[Dataset entries]

==============================

Lemma item_at c l1 l2 : cursor_at c l1 l2 → did_seek c = true → item c = Some (head l2).
Proof.
  intros (h&_&_&_&Hc) Hs. rewrite Hs in Hc. destruct Hc as [Hc _].
  unfold item. rewrite Hs. simpl. destruct (cursor_stack c) as [|e st]; [by destruct Hc as [_ ->]|].
  apply stack_at_top in Hc as (s&items&iss&i&l2'&->&_&Hi&->&_). simpl.
  rewrite bool_decide_eq_false_2, Hi; [done|]. apply lookup_lt_Some in Hi. lia.
Qed.

Lemma item_summary_at c l1 l2 :
  cursor_at c l1 l2 → did_seek c = true →
  cursor_item_summary c = Some ((λ i, item_summary_of i (cursor_cx c)) <$> head l2).
Proof.
  intros (h&_&_&_&Hc) Hs. rewrite Hs in Hc. destruct Hc as [Hc _].
  unfold cursor_item_summary. rewrite Hs. simpl.
  destruct (cursor_stack c) as [|e st]; [by destruct Hc as [_ ->]|].
  apply stack_at_top in Hc as (s&items&iss&i&l2'&->&->&Hi&->&_).
  rewrite length_fmap, list_lookup_fmap, Hi, bool_decide_eq_false_2; [done|].
  apply lookup_lt_Some in Hi. lia.
Qed.

Lemma end_at c l1 l2 :
  cursor_at c l1 l2 → did_seek c = true →
  end_ c = Some (dsum (cursor_cx c) (position c) (option_list (head l2))).
Proof. intros Hc Hs. unfold end_. rewrite (item_summary_at _ _ _ Hc Hs). by destruct l2. Qed.

Lemma cursor_at_new t cx h :
  wf cx h t → h < STACK_CAPACITY → cursor_at (cursor_new t cx : Cursor T S D Cx) [] (elements t).
Proof. intros. by exists h. Qed.

Lemma cursor_at_reset c l1 l2 :
  cursor_at c l1 l2 → cursor_at (reset c) [] (elements (cursor_tree c)).
Proof. intros (h&?&?&_). by exists h. Qed.

Lemma loop_at_seeked cx root h (st : list (StackEntry T S D)) pos l1 l2 :
  pos = dsum cx (dim_zero cx) l1 → stack_at cx root h st l1 l2 →
  loop_at cx root h false st pos l1 l2.
Proof.
  intros -> Hat. split; [done|]. destruct st as [|e st]; [done|].
  destruct (stack_at_top _ _ _ _ _ _ _ Hat) as (s&items&iss&i&l2'&E&->&Hi&_&_).
  destruct Hat as (Hwf&Hidx&->&->). rewrite E in *. split_and!; try done.
  - by eexists.
  - simpl. rewrite length_fmap. unfold eff_index. simpl in Hidx. lia.
Qed.

Lemma loop_at_fresh cx (root : SumTree T S) h :
  wf cx h root →
  loop_at cx root h false [mkEntry root 0 (dim_zero cx)] (dim_zero cx : D) [] (elements root).
Proof.
  intros Hwf. split; [done|]. split_and!; try done.
  - exists h. by constructor.
  - unfold eff_index; simpl. lia.
  - by destruct root.
  - by destruct root; simpl; rewrite ?app_nil_r.
Qed.

Context {Target A : Type} `{!SeekTarget Target D Cx, !SeekAggregate A T S Cx,
  !SeekAggregateLaws A T S Cx}.
Implicit Types (target : Target) (agg : A).

(** The position a seek compares the target with for its result. *)
Definition seek_end c bias l1 l2 : D :=
  dsum (cursor_cx c) (dim_zero (cursor_cx c))
    (l1 ++ match bias with Left => option_list (head l2) | Right => [] end).

(** The same tree and context. *)
Definition same_tree c c' : Prop :=
  cursor_tree c' = cursor_tree c ∧ cursor_cx c' = cursor_cx c ∧ did_seek c' = true.

Lemma seek_internal_spec c target bias agg l l1 l2 :
  cursor_at c l1 l2 →
  target_cmp target (position c) (cursor_cx c) ≠ Lt →
  seek_good (stops (cursor_cx c) target bias) (cursor_cx c) (position c) l2 →
  agg_closed (cursor_cx c) agg l →
  ∃ c' agg', let '(a, b) := seek_split (stops (cursor_cx c) target bias) (cursor_cx c) (position c) l2 in
    seek_internal c target bias agg =
      Some (c', agg', match target_cmp target (seek_end c bias (l1 ++ a) b) (cursor_cx c) with
                      | Eq => true | _ => false end) ∧
    same_tree c c' ∧ cursor_at c' (l1 ++ a) b ∧ agg_closed (cursor_cx c) agg' (l ++ a).
Proof.
  intros (h&Hwf&Hh&Hpos&Hc) Hge Hm Hagg. unfold seek_internal.
  set (cx := cursor_cx c) in *.
  assert (Ea : assert_ (match target_cmp target (position c) cx with Lt => false | _ => true end)
               = Some ()) by by destruct (target_cmp target (position c) cx).
  rewrite Ea. cbn [mbind option_bind]. clear Ea.
  assert (Hstart : ∃ st,
    (if did_seek c then Some (cursor_stack c)
     else stack_push (mkEntry (cursor_tree c) 0 (dim_zero cx)) (cursor_stack c)) = Some st ∧
    loop_at cx (cursor_tree c) h false st (position c) l1 l2).
  { destruct (did_seek c).
    - exists (cursor_stack c). split; [done|]. apply loop_at_seeked; [done|]. apply Hc.
    - destruct Hc as (->&->&->&_). eexists. split; [done|]. rewrite Hpos.
      by apply loop_at_fresh. }
  destruct Hstart as (st&->&Hat). cbn [mbind option_bind].
  destruct (seek_loop_spec (stack_fuel st) target bias cx (cursor_tree c) h false st agg l l1 l2
    (position c)) as (st'&agg'&Hres); [done..|apply stack_potential_fuel|].
  destruct (seek_split _ _ _ l2) as [a b]. destruct Hres as (->&Hagg'&Hat').
  cbn [mbind option_bind].
  set (c' := mkCursor (cursor_tree c) st' (dsum cx (position c) a) true
    (match st' with [] => true | _ => false end) cx).
  assert (Hc' : cursor_at c' (l1 ++ a) b).
  { exists h. split_and!; [done|done|simpl; by rewrite Hpos, dsum_app|]. simpl.
    split; [done|]. by eapply stack_at_nil. }
  assert (Hend : (if bool_decide (bias = Left) then
            s ← cursor_item_summary c';
            Some match s with
                 | Some summary => dim_add_summary (dsum cx (position c) a) summary cx
                 | None => dsum cx (position c) a
                 end
          else Some (dsum cx (position c) a)) = Some (seek_end c bias (l1 ++ a) b)).
  { unfold seek_end. fold cx. rewrite dsum_app, (dsum_app _ _ l1 a), <- Hpos.
    destruct bias; simpl; [|done].
    rewrite (item_summary_at _ _ _ Hc') by done. by destruct b. }
  rewrite Hend. exists c', agg'. by split_and!.
Qed.
End cursor_facts.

==============================

▶ _WHAT TO WORK ON_
Lines containing the word "Lemma" must be found in the data above and copied.

▶ _SOLUTION TO THIS TASK_
Lemma item_at c l1 l2 : cursor_at c l1 l2 → did_seek c = true → item c = Some (head l2).
Lemma item_summary_at c l1 l2 :
Lemma end_at c l1 l2 :
Lemma cursor_at_new t cx h :
Lemma cursor_at_reset c l1 l2 :
Lemma loop_at_seeked cx root h (st : list (StackEntry T S D)) pos l1 l2 :
Lemma loop_at_fresh cx (root : SumTree T S) h :
Lemma seek_internal_spec c target bias agg l l1 l2 :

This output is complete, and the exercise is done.